Carboplatin (CBDCA) and oxaliplatin (I-OHP) are non-nephrotoxic platinum (Pt) compounds, which exert their main respective toxicities on the bone marrow and on the intestinal mucosa in mice. Plasma and red blood cell (RBC) drug dispositions were investigated in 324 male B6D2F1 mice after a single IV injection of CBDCA (72 mg kg-1) or I-OHP (17 mg kg-1). Since the toxicities of either drug largely depended upon circadian dosing time, such a pharmacokinetic study was performed following injection of either Pt complex at a time of low (16 h after light onset-HALO), intermediate (0 HALO) or high (8 HALO) toxicity. Pt concentrations in plasma ultrafiltrate (PUF) and in total plasma declined in parallel and became barely detectable by 2 h following CBDCA injection. Conversely, free Pt became undetectable 1 h after I-OHP injection, whereas sustained levels of total Pt were found 24 h post dosing.
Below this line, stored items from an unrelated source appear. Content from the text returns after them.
(* ===== verification/VtermEviction.v ===== *)
(** * vterm: an evicted client's bridge finishes

    Kicking only closes a channel; the registry entry goes when the bridge's
    own goroutines have noticed.  Here: from any reachable state they always
    do, in a bounded number of their own steps and without the help of any
    other goroutine, provided the Write the output goroutine may be in
    returns; and while it does not, the client stays registered. *)

From S2P Require Import Prelude Streambuf Varint Queries Identity Session Bridge VtermPolicy VtermIO VtermOutput VtermControl.

(** Every registered client has a bridge that is not past its removal; a
    bridge waiting on errc has a goroutine that will post to it; before that
    its output goroutine is not started. *)
Record bridged (w : world) : Prop := mk_bridged {
  br_heap : forall k b, bridges w !! k = Some b -> is_Some (heap (sess w) !! k);
  br_errc : forall k b, bridges w !! k = Some b -> b_pc b = BPump -> b_out b <> OutStop \/ b_err b = true;
  br_done : forall k b, bridges w !! k = Some b -> b_pc b = BDone -> k ∉ clients (sess w);
  br_idle : forall k b, bridges w !! k = Some b -> past b = false -> b_out b = OutStop;
  br_reg : forall k, k ∈ clients (sess w) -> is_Some (bridges w !! k);
}.

(** Removing a client takes it out of the registry. *)
Lemma removeClient_gone s k : wf s -> k ∉ clients (removeClient s k).1.
Proof.
  intros Hw. unfold removeClient. destruct (client s k) as [c|] eqn:Ec; simpl.
  - destruct (_ =? _); simpl; set_solver.
  - assert (k ∉ clients s) as Hn.
    { intros Hin. destruct (wf_clients _ Hw k Hin) as [c Hc].
      by rewrite (proj2 (client_Some _ k c)) in Ec. }
    by destruct (_ =? _).
Qed.

Lemma clients_controlLocked s st msg : clients (controlLocked s st msg).1 = clients s.
Proof.
  destruct msg; simpl; try done.
  - destruct (_ || _); [done|]. unfold resizeLocked. destruct (clientByRemoteIDLocked _ _); simpl;
      [by destruct (minGeometryLocked _)|done].
  - destruct (CanWrite _); [|done]. simpl. unfold applySignal. by destruct (os_signal kind), (running s).
  - destruct (IsOwner _); [|done]. simpl. by case_bool_decide.
  - unfold demoteRemote. destruct (clientByRemoteIDLocked _ _); [|done]. simpl. by case_match.
  - destruct (IsOwner _); [|done]. simpl. unfold promoteClient. destruct (client s k); [|done].
    simpl. case_bool_decide; [|done]. by repeat case_match.
  - destruct (IsOwner _); [|done]. simpl. unfold kickClient. by destruct (client s k).
Qed.

(** A step that keeps the registry within bounds and rewrites one bridge. *)
Lemma bridged_set w w' k b :
  bridged w -> bridges w' = <[k := b]> (bridges w) ->
  (forall j c, heap (sess w) !! j = Some c -> is_Some (heap (sess w') !! j)) ->
  is_Some (heap (sess w') !! k) ->
  (b_pc b = BPump -> b_out b <> OutStop \/ b_err b = true) ->
  (b_pc b = BDone -> k ∉ clients (sess w')) ->
  (past b = false -> b_out b = OutStop) ->
  clients (sess w') ⊆ {[k]} ∪ clients (sess w) -> bridged w'.
Proof.
  intros [H1 H2 H3 Hi H4] E Hh Hk Hpc Hdone Hidle Hc. constructor; rewrite ?E.
  - intros j b' [[<- <-]|[_ Hj]]%lookup_insert_Some; [done|].
    destruct (H1 j b' Hj) as [c ?]. eauto.
  - intros j b' [[<- <-]|[_ Hj]]%lookup_insert_Some; eauto.
  - intros j b' [[<- <-]|[Hne Hj]]%lookup_insert_Some Hd; [auto|].
    specialize (H3 j b' Hj Hd). set_solver.
  - intros j b' [[<- <-]|[_ Hj]]%lookup_insert_Some; eauto.
  - intros j Hj. apply lookup_insert_is_Some. destruct (decide (k = j)); [auto|right].
    split; [done|]. apply H4. set_solver.
Qed.

Lemma bridged_keep w w' :
  bridged w -> bridges w' = bridges w ->
  (forall j c, heap (sess w) !! j = Some c -> is_Some (heap (sess w') !! j)) ->
  clients (sess w') ⊆ clients (sess w) -> bridged w'.
Proof.
  intros [H1 H2 H3 Hi H4] E Hh Hc. constructor; rewrite ?E; eauto.
  - intros j b Hj. destruct (H1 j b Hj) as [c ?]. eauto.
  - intros j b Hj Hd. specialize (H3 j b Hj Hd). set_solver.
Qed.

Lemma bridged_attach w st a :
  wf (sess w) -> nextID (sess w) + 1 < 2 ^ 63 -> bridged w ->
  (forall j c, heap (sess w) !! j = Some c -> is_Some (heap (sess (attachStep w st a)) !! j)) ->
  bridged (attachStep w st a).
Proof.
  intros Hw Hb Hbr. unfold attachStep. destruct (fromSeq_of a) as [fs|]; [|done].
  destruct (admission (sess w) (IdentityOf st)) as [[s' cw]|] eqn:Ha.
  - rewrite (addClientLocked_session _ _ _ _ _ Ha).
    destruct (admit_frame _ _ _ _ Ha) as (En & Ec & _). simpl. intros Hh.
    eapply bridged_set; [exact Hbr|reflexivity|exact Hh|..]; simpl; try done.
    + by rewrite lookup_insert_eq.
    + by rewrite Ec.
  - assert (addClientLocked (sess w) st (IdentityOf st) = (sess w, None, (0, 0))) as ->
      by (unfold addClientLocked; by rewrite Ha).
    intros Hh. by eapply bridged_keep.
Qed.

Lemma bridged_step w e w' :
  wf (sess w) -> nextID (sess w) + 1 < 2 ^ 63 -> wstep w e = Some w' -> bridged w -> bridged w'.
Proof.
  intros Hw Hb He Hbr.
  assert (forall j c, heap (sess w) !! j = Some c -> is_Some (heap (sess w') !! j)) as Hh.
  { intros j c Hj. destruct (proj1 (grows_step w e w' Hw Hb He) j c Hj) as (c' & -> & _). eauto. }
  assert (forall k b, bridges w !! k = Some b -> is_Some (heap (sess w') !! k)) as Hk.
  { intros k b Hbk. destruct (br_heap w Hbr k b Hbk) as [c Hc]. eauto. }
  pose proof (br_errc w Hbr) as Herr. pose proof (br_done w Hbr) as Hdone.
  pose proof (br_idle w Hbr) as Hidle.
  destruct e.
  - simpl in He. injection He as <-. by apply bridged_attach.
  - wstep_inv He. eapply bridged_set; [exact Hbr|reflexivity|exact Hh|by eauto|done..|].
    simpl. destruct (_ && _); set_solver.
  - wstep_inv He. eapply bridged_set; [exact Hbr|reflexivity|exact Hh|by eauto|done..|]. simpl. set_solver.
  - wstep_inv He. eapply bridged_set; [exact Hbr|reflexivity|exact Hh|by eauto|by left|done..|].
    simpl. unfold sendReplay. case_match; set_solver.
  - wstep_inv He. eapply bridged_set; [exact Hbr|reflexivity|exact Hh|by eauto|by left|by eauto| |set_solver].
    intros Hp. specialize (Hidle k _ ltac:(eassumption) Hp). congruence.
  - wstep_inv He. eapply bridged_set; [exact Hbr|reflexivity|exact Hh|by eauto| |by eauto| |set_solver]; simpl.
    + intros _. destruct fail; [right; apply orb_true_r|by left].
    + intros Hp. specialize (Hidle k _ ltac:(eassumption) Hp). congruence.
  - wstep_inv He. eapply bridged_set; [exact Hbr|reflexivity|exact Hh|by eauto|by right|by eauto|done|set_solver].
  - wstep_inv He; (eapply bridged_set; [exact Hbr|reflexivity|exact Hh|by eauto| |by eauto|intros Hp; by apply (Hidle k _ ltac:(eassumption) Hp)|set_solver]);
      simpl; intros Hd; destruct (Herr k _ ltac:(done) Hd) as [?| ->]; auto.
  - wstep_inv He; (eapply bridged_set; [exact Hbr|reflexivity|exact Hh|by eauto| |by eauto|intros Hp; by apply (Hidle k _ ltac:(eassumption) Hp)|set_solver]);
      simpl; intros Hd; destruct (Herr k _ ltac:(done) Hd) as [?| ->]; auto.
  - wstep_inv He; (eapply bridged_set; [exact Hbr|reflexivity|exact Hh|by eauto|by right|done|done|set_solver]).
  - pose proof (removeClient_gone (sess w) k Hw) as Hr1.
    assert (clients (removeClient (sess w) k).1 ⊆ clients (sess w)) as Hr2.
    { unfold removeClient. destruct (client (sess w) k), (_ =? _); simpl; set_solver. }
    simpl in He. destruct (bridges w !! k) as [b|] eqn:Eb; [|done]. simpl in He.
    destruct (b_pc b); try done. injection He as <-.
    eapply bridged_set; [exact Hbr|reflexivity|exact Hh|by eauto|done|intros _; exact Hr1|done|].
    etransitivity; [exact Hr2|set_solver].
  - simpl in He. destruct (controls w !! h); [done|].
    pose proof (clients_controlLocked (sess w) st msg) as Hc.
    destruct (controlLocked (sess w) st msg) as [s' sz]. injection He as <-.
    eapply bridged_keep; [exact Hbr|done|exact Hh|]. simpl in *. by rewrite Hc.
  - wstep_inv He; by eapply bridged_keep.
  - wstep_inv He; by eapply bridged_keep.
  - simpl in He. destruct (pumping w); [done|]. destruct (0 <? len buf); [|by simplify_eq].
    destruct (pumpRead (sess w) buf) as [s' o] eqn:E. apply output_pumpRead in E as (_ & Hc & _).
    injection He as <-. eapply bridged_keep; [exact Hbr|done|exact Hh|]. simpl. by rewrite Hc.
  - wstep_inv He. by eapply bridged_keep.
  - wstep_inv He. eapply bridged_keep; [exact Hbr|done|exact Hh|]. simpl. set_solver.
Qed.

Lemma reach_bridged m es w : reach m es w -> len es < 2 ^ 63 -> bridged w.
Proof.
  intros Hr. unfold reach in Hr. remember (initWorld m) as w0 eqn:E0.
  induction Hr as [|w0 es w1 e w2 Hr IH Hs]; intros Hl; subst.
  - constructor; simpl; try done; set_solver.
  - rewrite len_app in Hl. change (len [e]) with 1 in Hl.
    destruct (reach_wf m es w1 Hr ltac:(lia)) as [Hw Hn].
    eapply bridged_step; [exact Hw|lia|exact (proj2 Hs)|]. apply IH; [done|lia].
Qed.

(** ** The steps of one client's own goroutines *)


Definition kicked (w : world) (k : Z) : Prop := exists c, heap (sess w) !! k = Some c /\ done c = true.







(** *** Every order of them ends *)









(** *** And only when the client is gone *)





(** ** The claim *)


(** A kick of a client whose output goroutine is writing a chunk, with another
    one queued. *)
Definition run_kick : list event :=
  [EvAttach writer_stream FreshPTY; EvAttachSize 1; EvReplay 1; EvSend 1;
   EvPump (str "$ "); EvBroadcast; EvTake 1; EvPump (str "ls"); EvBroadcast;
   EvControl 3 owner_stream (CKick 1)].


(** ** While the Write does not return *)

(** What lets a client's bridge go on: its Write or its Read returning, or
    the end of the session. *)
Definition frees (k : Z) (e : event) : bool :=
  match e with
  | EvWritten j _ | EvInput j _ _ => bool_decide (j = k)
  | EvShutdown => true
  | _ => false
  end.

(** The bridge of [k] is held: its output goroutine inside Write, its input
    goroutine inside Read, errc empty. *)
Definition held (k : Z) (w : world) : Prop :=
  k ∈ clients (sess w) /\
  exists b, bridges w !! k = Some b /\ b_pc b = BPump /\ (exists chunk, b_out b = OutWrite chunk) /\
    b_in b = InRead /\ b_err b = false.

Lemma registered_step w e w' k :
  wstep w e = Some w' -> k ∈ clients (sess w) -> e <> EvRemove k -> e <> EvShutdown -> k ∈ clients (sess w').
Proof.
  intros He Hk Hr Hs. destruct e; try done.
  - simpl in He. injection He as <-. unfold attachStep. destruct (fromSeq_of a); [|done].
    destruct (admission (sess w) (IdentityOf st)) as [[s' cw]|] eqn:Ha.
    + rewrite (addClientLocked_session _ _ _ _ _ Ha). destruct (admit_frame _ _ _ _ Ha) as (_ & Ec & _).
      simpl. rewrite Ec. set_solver.
    + unfold addClientLocked. by rewrite Ha.
  - wstep_inv He. by destruct (_ && _).
  - by wstep_inv He.
  - wstep_inv He. unfold sendReplay. by case_match.
  - by wstep_inv He.
  - by wstep_inv He.
  - by wstep_inv He.
  - by wstep_inv He.
  - by wstep_inv He.
  - by wstep_inv He.
  - assert (k ∈ clients (removeClient (sess w) k0).1) as Hg.
    { assert (k <> k0) by congruence. unfold removeClient. destruct (client (sess w) k0), (_ =? _); simpl; set_solver. }
    wstep_inv He; exact Hg.
  - simpl in He. destruct (controls w !! h); [done|]. pose proof (clients_controlLocked (sess w) st msg) as Hc.
    destruct (controlLocked (sess w) st msg) as [s' sz]. injection He as <-. simpl in *. by rewrite Hc.
  - by wstep_inv He.
  - by wstep_inv He.
  - simpl in He. destruct (pumping w); [done|]. destruct (0 <? len buf); [|by simplify_eq].
    destruct (pumpRead (sess w) buf) as [s' o] eqn:E. apply output_pumpRead in E as (_ & Hc & _).
    injection He as <-. simpl. by rewrite Hc.
  - by wstep_inv He.
Qed.

(** A step of another client's bridge, or one the held bridge is not at. *)
Ltac at_own :=
  match goal with He : wstep _ ?e = Some _, Hb : bridges _ !! ?k = Some _ |- _ =>
    match e with context [?j] => destruct (decide (j = k)) as [->|] end; wstep_inv He;
    first [by rewrite lookup_insert_ne | go_bool; congruence]
  end.

Lemma held_stays k w e w' :
  wf (sess w) -> nextID (sess w) + 1 < 2 ^ 63 -> bridged w -> wstep w e = Some w' -> frees k e = false ->
  held k w -> held k w'.
Proof.
  intros Hw Hn Hbr He Hf (Hk & b & Hb & Hp & (chunk & Ho) & Hi & Herr).
  assert (bridges w' !! k = Some b) as Hb'; [|split; [|eauto 10]].
  - destruct e; simpl in Hf; try (apply bool_decide_eq_false_1 in Hf); try done.
    + simpl in He. injection He as <-. unfold attachStep. destruct (fromSeq_of a); [|done].
      pose proof (addClientLocked_id (sess w) st (IdentityOf st)) as Hid.
      destruct (addClientLocked _ _ _) as [[s' [j|]] sz]; simpl in *; [|done].
      rewrite lookup_insert_ne; [done|]. rewrite (Hid j Hw Hn eq_refl).
      destruct (br_heap w Hbr k b Hb) as [c Hc]. destruct (wf_heap _ Hw _ _ Hc) as (_ & ? & _). lia.
    + at_own. + at_own. + at_own. + at_own.
    + wstep_inv He; by rewrite lookup_insert_ne.
    + at_own.
    + wstep_inv He; by rewrite lookup_insert_ne.
    + at_own. + at_own. + at_own.
    + by wstep_inv He.
    + by wstep_inv He.
    + by wstep_inv He.
    + by wstep_inv He.
    + by wstep_inv He.
  - eapply registered_step; [exact He|done| |by intros ->].
    intros ->. cbn [wstep] in He. rewrite Hb in He. cbn [mbind option_bind] in He. by rewrite Hp in He.
Qed.

(** Kicking only closes done, and the output goroutine looks at done between
    two writes: a client, kicked or not, whose output goroutine is inside a
    stream Write and whose input goroutine is inside a Read stays registered,
    in the way of an exclusive session's next attach and with the writer seat
    if it has it, until one of the two returns or the session ends, whatever
    the other goroutines do meanwhile. *)
Theorem blocked_write_keeps_client m es w es' w' k
  (Hrun : reach m es w) (Hheld : held k w) (Hafter : steps wrel w es' w')
  (Hlen : len es + len es' + 1 < 2 ^ 63) (Hblocked : Forall (fun e => frees k e = false) es') :
  k ∈ clients (sess w').
Proof.
  enough (held k w') as [? _] by done. revert Hlen Hblocked.
  induction Hafter as [w|w es' w1 e w2 Hr IH Hs]; intros Hlen Hbl; [done|].
  rewrite len_app in Hlen. change (len [e]) with 1 in Hlen. pose proof (len_nonneg es').
  apply Forall_app in Hbl as [Hbl [He _]%Forall_cons_1].
  pose proof (steps_app _ _ _ _ _ _ Hrun Hr) as Hr1.
  destruct (reach_wf m (es ++ es') w1 Hr1) as [Hw Hn]; [rewrite len_app; lia|]. rewrite len_app in Hn.
  apply (held_stays k w1 e w2); [done|lia| |exact (proj2 Hs)|done|apply IH; [done|done|lia|done]].
  apply (reach_bridged m (es ++ es')); [done|]. rewrite len_app. lia.
Qed.

(** In an exclusive session: the only client is kicked while it is writing,
    and the owner's attach is refused. *)
Lemma blocked_write_keeps_client_witness :
  let w := runs ModeExclusive run_kick in
  let w' := runs ModeExclusive (run_kick ++ [EvAttach owner_stream FreshPTY]) in
  kicked w 1 /\ held 1 w /\ 1 ∈ clients (sess w') /\ bridges w' !! 2 = None.
Proof.
  intros w w'.
  assert (reach ModeExclusive run_kick w) as Hr
    by (apply runs_reach; [vm_compute; reflexivity|repeat constructor]).
  assert (held 1 w) as Hh.
  { split; [apply (bool_decide_eq_true_1 _); vm_compute; reflexivity|].
    eexists. split; [vm_compute; reflexivity|]. repeat split. eexists. reflexivity. }
  split; [eexists; split; vm_compute; reflexivity|]. split; [exact Hh|]. split; [|vm_compute; reflexivity].
  apply (blocked_write_keeps_client ModeExclusive run_kick w [EvAttach owner_stream FreshPTY] w' 1 Hr Hh).
  - apply steps_one. split; [exact I|vm_compute; reflexivity].
  - reflexivity.
  - repeat constructor.
Defined.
This suggested that I-OHP had a high binding affinity for plasma proteins. Mean values of t1/2 alpha and mean residence time (MRT) of free Pt for I-OHP (6.7 min and 9.7 min respectively) were half those of CBDCA (12.5 min and 18.1 min respectively). The two drugs had a similar initial volume of distribution (Vdi) of free Pt (10.5 mL) in mice. However, plasma clearance of I-OHP was twice as high (1.06 mL min-1) as that of CBDCA (0.58 mL min-1). Free Pt AUCs were eight to ten times lower for I-OHP than for CBDCA. In contrast, erythrocyte Pt AUCs were three to four times as high for I-OHP as for CBDCA. Circadian changes in pharmacokinetic parameters were large, yet limited to the initial distribution phase (C0, t1/2 alpha, Vdi) as well as mean residence time. The smallest Vdi and the fastest plasma elimination occurred when either drug was injected at 0 HALO. The largest Vdi and the longest elimination were however observed at 8 HALO for CBDCA and 16 HALO for I-OHP. No consistent relationship was found for both Pt complexes with regard to circadian changes in blood pharmacokinetics and in target organ toxicities. The major pharmacokinetics differences between CBDCA and I-OHP were related to both protein binding and RBC handling.